--- Task material Enclosed Below ---

Lemma login_contract_witness :
  runs 42 (login manager_sessions "Worker_1" UserRole.Operator 0 10) (initial_world 16384)
    (true, set_current_session 0 manager_sessions)
    (logged (LoggedIn "Worker_1" 0 UserRole.Operator 0)
       (with_users (<[0%nat := fresh_session "Worker_1" UserRole.Operator 0 10 42]> (users init_shm)) (initial_world 16384))).
Proof.
  exact (proj2 (proj2 (login_contract 42 "Worker_1" UserRole.Operator 0 10 (initial_world 16384) eq_refl eq_refl eq_refl))
           0%nat (init_no_names _) init_first_free).
Defined.

(** C25. Logging in and out again: the session object is back without a
    session, its slot is inactive with its role, organisation and process count
    cleared, and every other slot is as before. *)
Theorem login_logout_roundtrip pid name r org max_procs w i :
  w_sem_alive w = true -> v_belt (w_sem w) = 1 -> length (users (w_shm w)) = Z.to_nat MAX_USERS_SESSIONS ->
  ~ name_taken (users (w_shm w)) name -> first_free (users (w_shm w)) i ->
  exists w', runs pid (let* res := login manager_sessions name r org max_procs in logout (snd res)) w manager_sessions w' /\
    w_sem w' = w_sem w /\
    users (w_shm w') = <[i := closed_session (fresh_session name r org max_procs pid)]> (users (w_shm w)) /\
    (forall j, j <> i -> users (w_shm w') !! j = users (w_shm w) !! j).
Proof.
  intros Ha Hf Hl Hno Hff. destruct (Hff) as [(u & Hu & _) _].
  eexists. split; [|split; [|split]].
  - eapply runs_bind; [by apply login_free_runs|]. cbn [snd].
    apply logout_runs; [exact Ha|exact Hf|by cbn; rewrite length_insert|].
    cbn. apply list_lookup_insert_eq. by eapply lookup_lt_Some.
  - done.
  - cbn. by rewrite list_insert_insert_eq.
  - intros j Hj. cbn. by rewrite !list_lookup_insert_ne by done.
Qed.

Lemma login_logout_roundtrip_witness :
  exists w', runs 42 (let* res := login manager_sessions "Truck_1" UserRole.Operator 0 1 in logout (snd res))
               (initial_world 16384) manager_sessions w' /\ w_sem w' = mkSemset 1 10 0 1.
Proof.
  destruct (login_logout_roundtrip 42 "Truck_1" UserRole.Operator 0 1 (initial_world 16384) 0 eq_refl eq_refl eq_refl
              (init_no_names _) init_first_free) as (w' & Hr & Hs & _).
  exists w'. split; [exact Hr|exact Hs].
Defined.

(** C26. The process quota of a session: [trySpawnProcess] succeeds exactly
    below the maximum and counts the process, refuses otherwise without any
    change, and [reportProcessFinished] undoes a successful spawn. *)
Theorem quota_contract pid w i u :
  w_sem_alive w = true -> v_belt (w_sem w) = 1 -> length (users (w_shm w)) = Z.to_nat MAX_USERS_SESSIONS ->
  users (w_shm w) !! i = Some u -> 0 <= current_processes u -> max_processes u <= INT_MAX ->
  let sm := set_current_session (Z.of_nat i) manager_sessions in
  (max_processes u <= current_processes u -> runs pid (trySpawnProcess sm) w false w) /\
  (current_processes u < max_processes u ->
     runs pid (trySpawnProcess sm) w true
       (with_users (<[i := set_current_processes (current_processes u + 1) u]> (users (w_shm w))) w) /\
     runs pid (let* ok := trySpawnProcess sm in reportProcessFinished sm) w tt w).
Proof.
  intros Ha Hf Hl Hu H0 Hmax sm. pose proof (spawn_runs pid w Ha Hf Hl i u Hu H0 Hmax) as Hs.
  split; intros Hc; destruct (Z.ltb_spec (current_processes u) (max_processes u)); try lia; [exact Hs|].
  split; [exact Hs|]. eapply runs_bind; [exact Hs|]. cbv beta.
  eapply runs_eq; [apply (report_runs pid _) with (i := i) (u := set_current_processes (current_processes u + 1) u)|done|].
  - exact Ha.
  - exact Hf.
  - cbn. by rewrite length_insert.
  - cbn. apply list_lookup_insert_eq. by eapply lookup_lt_Some.
  - cbn. lia.
  - cbn [users set_users with_users w_shm with_shm]. rewrite list_insert_insert_eq. cbn.
    replace (current_processes u + 1 - 1) with (current_processes u) by lia.
    replace (set_current_processes (current_processes u) (set_current_processes (current_processes u + 1) u)) with u
      by (by destruct u).
    rewrite list_insert_id by done. exact (with_users_same w).
Qed.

--- End of Enclosed Task material ---

Return the entries above word for word.

● Answer section:
Lemma login_contract_witness :
  runs 42 (login manager_sessions "Worker_1" UserRole.Operator 0 10) (initial_world 16384)
    (true, set_current_session 0 manager_sessions)
    (logged (LoggedIn "Worker_1" 0 UserRole.Operator 0)
       (with_users (<[0%nat := fresh_session "Worker_1" UserRole.Operator 0 10 42]> (users init_shm)) (initial_world 16384))).
Proof.
  exact (proj2 (proj2 (login_contract 42 "Worker_1" UserRole.Operator 0 10 (initial_world 16384) eq_refl eq_refl eq_refl))
           0%nat (init_no_names _) init_first_free).
Defined.

(** C25. Logging in and out again: the session object is back without a
    session, its slot is inactive with its role, organisation and process count
    cleared, and every other slot is as before. *)
Theorem login_logout_roundtrip pid name r org max_procs w i :
  w_sem_alive w = true -> v_belt (w_sem w) = 1 -> length (users (w_shm w)) = Z.to_nat MAX_USERS_SESSIONS ->
  ~ name_taken (users (w_shm w)) name -> first_free (users (w_shm w)) i ->
  exists w', runs pid (let* res := login manager_sessions name r org max_procs in logout (snd res)) w manager_sessions w' /\
    w_sem w' = w_sem w /\
    users (w_shm w') = <[i := closed_session (fresh_session name r org max_procs pid)]> (users (w_shm w)) /\
    (forall j, j <> i -> users (w_shm w') !! j = users (w_shm w) !! j).
Proof.
  intros Ha Hf Hl Hno Hff. destruct (Hff) as [(u & Hu & _) _].
  eexists. split; [|split; [|split]].
  - eapply runs_bind; [by apply login_free_runs|]. cbn [snd].
    apply logout_runs; [exact Ha|exact Hf|by cbn; rewrite length_insert|].
    cbn. apply list_lookup_insert_eq. by eapply lookup_lt_Some.
  - done.
  - cbn. by rewrite list_insert_insert_eq.
  - intros j Hj. cbn. by rewrite !list_lookup_insert_ne by done.
Qed.

Lemma login_logout_roundtrip_witness :
  exists w', runs 42 (let* res := login manager_sessions "Truck_1" UserRole.Operator 0 1 in logout (snd res))
               (initial_world 16384) manager_sessions w' /\ w_sem w' = mkSemset 1 10 0 1.
Proof.
  destruct (login_logout_roundtrip 42 "Truck_1" UserRole.Operator 0 1 (initial_world 16384) 0 eq_refl eq_refl eq_refl
              (init_no_names _) init_first_free) as (w' & Hr & Hs & _).
  exists w'. split; [exact Hr|exact Hs].
Defined.

(** C26. The process quota of a session: [trySpawnProcess] succeeds exactly
    below the maximum and counts the process, refuses otherwise without any
    change, and [reportProcessFinished] undoes a successful spawn. *)
Theorem quota_contract pid w i u :
  w_sem_alive w = true -> v_belt (w_sem w) = 1 -> length (users (w_shm w)) = Z.to_nat MAX_USERS_SESSIONS ->
  users (w_shm w) !! i = Some u -> 0 <= current_processes u -> max_processes u <= INT_MAX ->
  let sm := set_current_session (Z.of_nat i) manager_sessions in
  (max_processes u <= current_processes u -> runs pid (trySpawnProcess sm) w false w) /\
  (current_processes u < max_processes u ->
     runs pid (trySpawnProcess sm) w true
       (with_users (<[i := set_current_processes (current_processes u + 1) u]> (users (w_shm w))) w) /\
     runs pid (let* ok := trySpawnProcess sm in reportProcessFinished sm) w tt w).
Proof.
  intros Ha Hf Hl Hu H0 Hmax sm. pose proof (spawn_runs pid w Ha Hf Hl i u Hu H0 Hmax) as Hs.
  split; intros Hc; destruct (Z.ltb_spec (current_processes u) (max_processes u)); try lia; [exact Hs|].
  split; [exact Hs|]. eapply runs_bind; [exact Hs|]. cbv beta.
  eapply runs_eq; [apply (report_runs pid _) with (i := i) (u := set_current_processes (current_processes u + 1) u)|done|].
  - exact Ha.
  - exact Hf.
  - cbn. by rewrite length_insert.
  - cbn. apply list_lookup_insert_eq. by eapply lookup_lt_Some.
  - cbn. lia.
  - cbn [users set_users with_users w_shm with_shm]. rewrite list_insert_insert_eq. cbn.
    replace (current_processes u + 1 - 1) with (current_processes u) by lia.
    replace (set_current_processes (current_processes u) (set_current_processes (current_processes u + 1) u)) with u
      by (by destruct u).
    rewrite list_insert_id by done. exact (with_users_same w).
Qed.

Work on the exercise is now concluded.